At the same time, the fund stated very clearly that Ukraine's downside case needs to be properly captured in the debt restructuring, which “poured some cold water on bondholders' expectations”, according to the bondholder.

The existing moratorium on Ukraine’s external debt payments runs out at the end of July, with interest payments scheduled to resume on 1 August, as reported.

At the long end, Ukrainian paper (2035s) reached highs of 30-31 on 22 March, but was down to nearly 25 cents on Monday (22 April), recovering this morning (24 April) at just above 26 cents, said the market participant.

At the short end (2024s), Ukrainian bonds got as high as 38 on 22 March, before stabilizing between the end of March and mid-April, and then dropping to 32-33 cents on Monday, the market participant said. They were seen a touch above 33 this morning, he said.

The price move on Monday alone was 2-2.5 points, which is almost 10% of capital, the market participant added.

“Long end is doing better in the sell-off vs front end, curve is flattening,” he commented.

In the meantime, Ukraine’s GDP warrants have proven more resilient than its bonds in the last week.

The warrants traded 56-57 in mid-April, softened to 53 on Monday, and recovered some of the losses this morning at just over 54 cents, according to the market participant.

Next step: a government restructuring proposal

The government is currently engaged in a back-and-forth with official creditors and the IMF before it approaches its bondholders with a restructuring proposal, said the source close. This is to make sure any proposal is aligned with the country’s bilateral creditors who have already provided two-stage relief to Ukraine. And “to see where they sit with the restructuring that provides cash flows to private creditors during that period,” said the source.

The approval of US aid has been under-appreciated by the market, said the source. The development effectively means that Ukraine’s 2024 risk will be financed — and from 2025 onwards “we are counting on the Russian assets [frozen in the West] to come in”, said the source.

According to a media report from earlier this week, the Ukrainian government is expected to send international bondholders a proposal to restructure its USD 20bn of Eurobonds in the next week or two.

The source close confirmed this expectation, commenting that the process will start with the exchange of ideas between respective legal and financial advisors of the Ukrainian government and the bondholders before it gets to the NDA signing stage.

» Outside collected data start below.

(** The receiver, read from the fourth item. *)
Lemma reads_to d segs :
  has_items d segs ->
  reads segs
    (if isEmpty (seg_at segs (Z.to_nat 3)) then mret ZeroAddress
     else do! i3 := item Rlp d 3 in conv Rlp (toHash 20 i3 VeryStrict))
    (fun res => match res with
     | Ok a => (List.length a = 20%nat /\ bytes_ok a) /\
         if isEmpty (seg_at segs 3) then True else seg_at segs 3 = encode (Str a)
     | Err _ => True
     end).
Proof.
  intros Hd. change (Z.to_nat 3) with 3%nat. destruct (isEmpty (seg_at segs 3)) eqn:E.
  - apply reads_lift. split; [|done]. split; [done|]. apply Forall_replicate. unfold is_byte. lia.
  - apply reads_item; [done|lia|]. change (Z.to_nat 3) with 3%nat. apply reads_lift.
    destruct (toHash 20 (seg_at segs 3) VeryStrict) as [a|] eqn:Ea; [|done]. cbn.
    apply toHash_inv in Ea as (-> & Hl & Hb); [done|by eapply has_field].
Qed.

(** The main case: an accepted list of items is the encoding of the transaction. *)
Lemma parse_items d segs chk :
  has_items d segs -> zlen d < 2 ^ 63 -> isList d = true -> zlen segs <= 9 ->
  reads segs (parse_fields d chk) (fun res =>
    match res with
    | Ok t => tx_ok t /\ exists g, m_vrs t = Some g /\
        (segs = map encode (base_items t ++ sig_items t g) \/ isCreation t = true /\ seg_at segs 3 = encode (Lst []))
    | Err _ => True
    end).
Proof.
  intros Hd H63 Hl H9. unfold parse_fields. rewrite Hl. cbn [negb].
  assert (Hf : forall k, field_ok (seg_at segs k)) by (intros; by eapply has_field).
  apply reads_item; [done|lia|]. apply reads_conv; [intros nonce E0|done].
  apply reads_item; [done|lia|]. apply reads_conv; [intros gasPrice E1|done].
  apply reads_item; [done|lia|]. apply reads_conv; [intros gas E2|done].
  apply reads_item; [done|lia|]. apply reads_item; [done|lia|]. apply reads_bind.
  eapply reads_mono; [by apply reads_to|]. intros [to|] Hto; [|done].
  apply reads_item; [done|lia|]. apply reads_conv; [intros value E4|done].
  apply reads_item; [done|lia|]. destruct (isData _) eqn:E5; [|by apply reads_lift]. cbn [negb].
  apply reads_item; [done|lia|]. apply reads_conv; [intros data E5'|done].
  apply reads_item; [done|lia|]. apply reads_conv; [intros v0 E6|done].
  apply reads_item; [done|lia|]. apply reads_conv; [intros r0 E7|done].
  apply reads_item; [done|lia|]. apply reads_conv; [intros s0 E8|done].
  apply reads_bind, reads_lift. destruct (parse_signature _ _ _ _) as [[chain g]|] eqn:Es; [|done]. cbn [fst snd].
  apply reads_bind, reads_lift. destruct (check_sender _ _) as [t|] eqn:Et; [|done].
  apply reads_conv; [intros n _|done]. destruct (9 <? n); [by apply reads_lift|].
  apply reads_lift. apply check_sender_inv in Et as (a & ->).
  apply toInt_inv in E0 as [E0 R0]; [|lia|done|done]. apply toInt_inv in E1 as [E1 R1]; [|lia|done|done].
  apply toInt_inv in E2 as [E2 R2]; [|lia|done|done]. apply toInt_inv in E4 as [E4 R4]; [|lia|done|done].
  apply toInt_inv in E7 as [E7 R7]; [|lia|done|done]. apply toInt_inv in E8 as [E8 R8]; [|lia|done|done].
  apply toInt_int_inv in E6 as (j & -> & Rj & E6); [|done]. apply toBytes_inv in E5' as [E5' R5]; [|done|done].
  match goal with |- tx_ok ?t /\ _ => destruct (parse_signature_inv chk j r0 s0 chain g t Rj R7 R8 Es eq_refl eq_refl)
    as (Hv & Hr & Hs & Hrk & Hsk) end.
  assert (Hdata : zlen data < 2 ^ 63).
  { pose proof (seg_at_length segs 5). pose proof (hi_len d segs Hd). pose proof (encode_str_ge data).
    change (Z.to_nat 5) with 5%nat in E5'. cbn [encode] in E5'. rewrite E5' in *. lia. }
  destruct Hto as [Hto Hto3]. split.
  { split; cbn [set_sender m_type m_nonce m_value m_gasPrice m_gas m_receiveAddress m_data m_vrs]; try done.
    - by destruct (isEmpty _).
    - intros g' [= <-]. done. }
  exists g. split; [done|].
  assert (Hseg : segs = map (seg_at segs) (seq 0 9)).
  { apply nine_items; [done|]. change (Z.to_nat 8) with 8%nat in E8. rewrite E8. apply encode_not_nil. }
  change (Z.to_nat 3) with 3%nat in *.
  destruct (isEmpty (seg_at segs 3)) eqn:E3.
  - destruct (isEmpty_inv _ (Hf 3%nat) E3) as [E3'|E3']; [left|right; split; [|done]; unfold isCreation; cbn; by apply bool_decide_eq_true].
    etransitivity; [exact Hseg|]. unfold sig_items. rewrite Hv, Hr, Hs. cbn. by repeat f_equal.
  - left. etransitivity; [exact Hseg|]. unfold sig_items. rewrite Hv, Hr, Hs. cbn. by repeat f_equal.
Qed.

(** Reading an encoded transaction back. *)

(** A signature that parsing gives back: the chain id and the bit of [v] are read
    off one number. *)
Definition sig_canonical (chk : CheckTransaction) (t : TransactionBase) (g : SignatureStruct) : Prop :=
  if hasZeroSignature t then v g = 0 /\ - 2 ^ 31 <= m_chainId t < 2 ^ 31
  else (v g = 0 \/ v g = 1) /\ (m_chainId t = -4 \/ 0 < m_chainId t < 2 ^ 30 - 18) /\
       (at_least_Cheap chk = true -> isValid g = true).

(** The members that the encoding holds. *)
Definition forget (t : TransactionBase) : TransactionBase :=
  {| m_type := m_type t; m_nonce := m_nonce t; m_value := m_value t;
     m_receiveAddress := if bool_decide (m_type t = MessageCall) then m_receiveAddress t else ZeroAddress;
     m_gasPrice := m_gasPrice t; m_gas := m_gas t; m_data := m_data t; m_vrs := m_vrs t; m_chainId := m_chainId t;
     m_hashWith := FixedHash.zero 32; m_sender := ZeroAddress |}.

Lemma to_int32_wrap' c : - 2 ^ 31 <= c < 2 ^ 31 -> to_int32 (wrap 32 c) = c.
Proof.
  intros Hc. unfold to_int32, wrap. destruct (Z.le_gt_cases 0 c).
  - rewrite Z.mod_small by lia. destruct (Z.ltb_spec c (2 ^ 31)); lia.
  - rewrite <- (Z_mod_plus_full c 1). rewrite Z.mod_small by lia. destruct (Z.ltb_spec (c + 1 * 2 ^ 32) (2 ^ 31)); lia.
Qed.

Lemma parse_signature_back chk t g :
  tx_ok t -> m_vrs t = Some g -> sig_canonical chk t g ->
  parse_signature chk (to_int32 (v_value t g)) (FixedHash.to_arith 32 (r g)) (FixedHash.to_arith 32 (s g))
  = Ok (m_chainId t, g).
Proof.
  intros Hok Hg Hc. destruct (ok_sig t Hok g Hg) as [[Hr1 Hr2] [Hs1 Hs2]].
  unfold sig_canonical in Hc. unfold parse_signature, v_value. unfold hasZeroSignature in *. rewrite Hg in *.
  rewrite !FixedHash.of_to_arith by done. destruct (isZeroSignature _ _).
  - destruct Hc as [Hv Hch]. rewrite to_int32_wrap' by done. destruct g. cbn in Hv. by subst.
  - destruct Hc as (Hv & Hch & Hval). rewrite to_int32_wrap' by lia.
    assert (Hrest : (let g' := {| r := r g; s := s g; v := wrap 8 (v g + (m_chainId t * 2 + 35) - (m_chainId t * 2 + 35)) |} in
      (if at_least_Cheap chk && negb (isValid g') then Err InvalidSignature else Ok (m_chainId t, g')) = Ok (m_chainId t, g))).
    { cbv zeta. rewrite (wrap_small 8) by (unfold uint_ok; lia).
      replace (v g + (m_chainId t * 2 + 35) - (m_chainId t * 2 + 35)) with (v g) by lia.
      replace {| r := r g; s := s g; v := v g |} with g by (by destruct g).
      destruct (at_least_Cheap chk); [|done]. by rewrite Hval. }
    destruct Hch as [Hch|Hch].
    + destruct (Z.ltb_spec 36 (v g + (m_chainId t * 2 + 35))); [lia|].
      assert ((v g + (m_chainId t * 2 + 35) =? 27) || (v g + (m_chainId t * 2 + 35) =? 28) = true) as ->.
      { apply orb_true_iff. rewrite !Z.eqb_eq. lia. }
      cbn [result_bind]. rewrite <- Hch. exact Hrest.
    + destruct (Z.ltb_spec 36 (v g + (m_chainId t * 2 + 35))); [|lia].
      assert ((v g + (m_chainId t * 2 + 35) - 35) / 2 = m_chainId t) as ->.
      { symmetry. apply (Z.div_unique _ _ _ (v g)); lia. }
      exact Hrest.
Qed.

Lemma parse_encoded chk t g :
  tx_ok t -> m_vrs t = Some g -> sig_canonical chk t g ->
  let l := base_items t ++ sig_items t g in
  reads (map encode l) (parse_fields (encode (Lst l)) chk) (fun res => res = check_sender chk (forget t)).
Proof.
  intros Hok Hg Hc l. pose proof (signed_encodable t Hok g Hg) as He. fold l in He.
  pose proof (has_items_encode l He) as Hi. unfold parse_fields. rewrite encode_isList by done. cbn [is_lst negb].
  assert (Hto : encodable (to_item t)).
  { destruct (to_item_ok t Hok). split; [done|]. unfold maxLength. lia. }
  assert (Hdat : encodable (Str (m_data t))).
  { destruct (encodable_Lst l He) as [HF _]. rewrite Forall_lookup in HF. by apply (HF 5%nat). }
  destruct (ok_sig t Hok g Hg) as [[Hr1 Hr2] [Hs1 Hs2]].
  do 3 (eapply reads_field; [done|lia|reflexivity|apply toInt_item; [lia|done|by apply Hok]|]).
  apply reads_item; [done|lia|]. apply reads_item; [done|lia|].
  change (seg_at (map encode l) (Z.to_nat 3)) with (encode (to_item t)).
  assert (isEmpty (encode (to_item t)) = negb (bool_decide (m_type t = MessageCall))) as ->.
  { unfold to_item in *. rewrite isEmpty_Str by done. destruct (ok_to t Hok) as [Hl _].
    destruct (bool_decide (m_type t = MessageCall)); [|done].
    apply bool_decide_eq_false. intros E. by rewrite E in Hl. }
  apply reads_bind. apply (reads_mono _ _ (fun res => res = Ok (m_receiveAddress (forget t)))).
  { cbn [forget m_receiveAddress]. destruct (bool_decide (m_type t = MessageCall)) eqn:Et; cbn [negb]; [|by apply reads_lift].
    apply reads_item; [done|lia|]. change (seg_at (map encode l) (Z.to_nat 3)) with (encode (to_item t)).
    apply reads_lift. unfold to_item in *. rewrite Et in *. rewrite toHash_encode by done.
    rewrite bool_decide_true by apply Hok. done. }
  intros ? ->. eapply reads_field; [done|lia|reflexivity|apply toInt_item; [lia|done|by apply Hok]|].
  apply reads_item; [done|lia|]. change (seg_at (map encode l) (Z.to_nat 5)) with (encode (Str (m_data t))).
  rewrite encode_isData by done. cbn [is_lst negb].
  eapply reads_field; [done|lia|reflexivity|by apply toBytes_encode|].
  eapply (reads_field Rlp _ _ _ (encode (int_item (v_value t g))) _ (to_int32 (v_value t g))); [done|lia|reflexivity| |].
  { unfold toInt_int. rewrite toInt_item; [done|lia|done|by apply wrap_range]. }
  do 2 (eapply reads_field; [done|lia|reflexivity|apply toInt_item; [lia|done|by apply to_arith_uint]|]).
  rewrite parse_signature_back by done. apply reads_bind, reads_lift. cbn [fst snd].
  assert ({| m_type := if negb (bool_decide (m_type t = MessageCall)) then ContractCreation else MessageCall;
    m_nonce := m_nonce t; m_value := m_value t; m_receiveAddress := m_receiveAddress (forget t); m_gasPrice := m_gasPrice t;
    m_gas := m_gas t; m_data := m_data t; m_vrs := Some g; m_chainId := m_chainId t; m_hashWith := FixedHash.zero 32;
    m_sender := ZeroAddress |} = forget t) as ->.
  { unfold forget. cbn. rewrite Hg. f_equal. pose proof (ok_type t Hok). by destruct (m_type t). }
  apply reads_bind, reads_lift. destruct (check_sender chk (forget t)) as [t'|e]; [|done].
  apply reads_conv; rewrite itemCount_encode by done; [|done]. intros n [= <-]. by apply reads_lift.
Qed.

The bondholder said an exchange menu for the bondholders could potentially include a value-recovery instrument, which captures a range of downside scenarios, including the low-probability worst case scenario (where recovery is close to zero).

A steering committee (steerco) of Ukrainian bondholders was officially formed earlier this month, as reported, with PJT Partners engaged as financial advisors and Weil, Gotshal and Manges as legal advisors to the steerco. Amundi, BlackRock, and Amia Capital are among the funds on the steerco.

Ukraine is advised by Rothschild and White & Case, its long-term financial and legal counsel, respectively.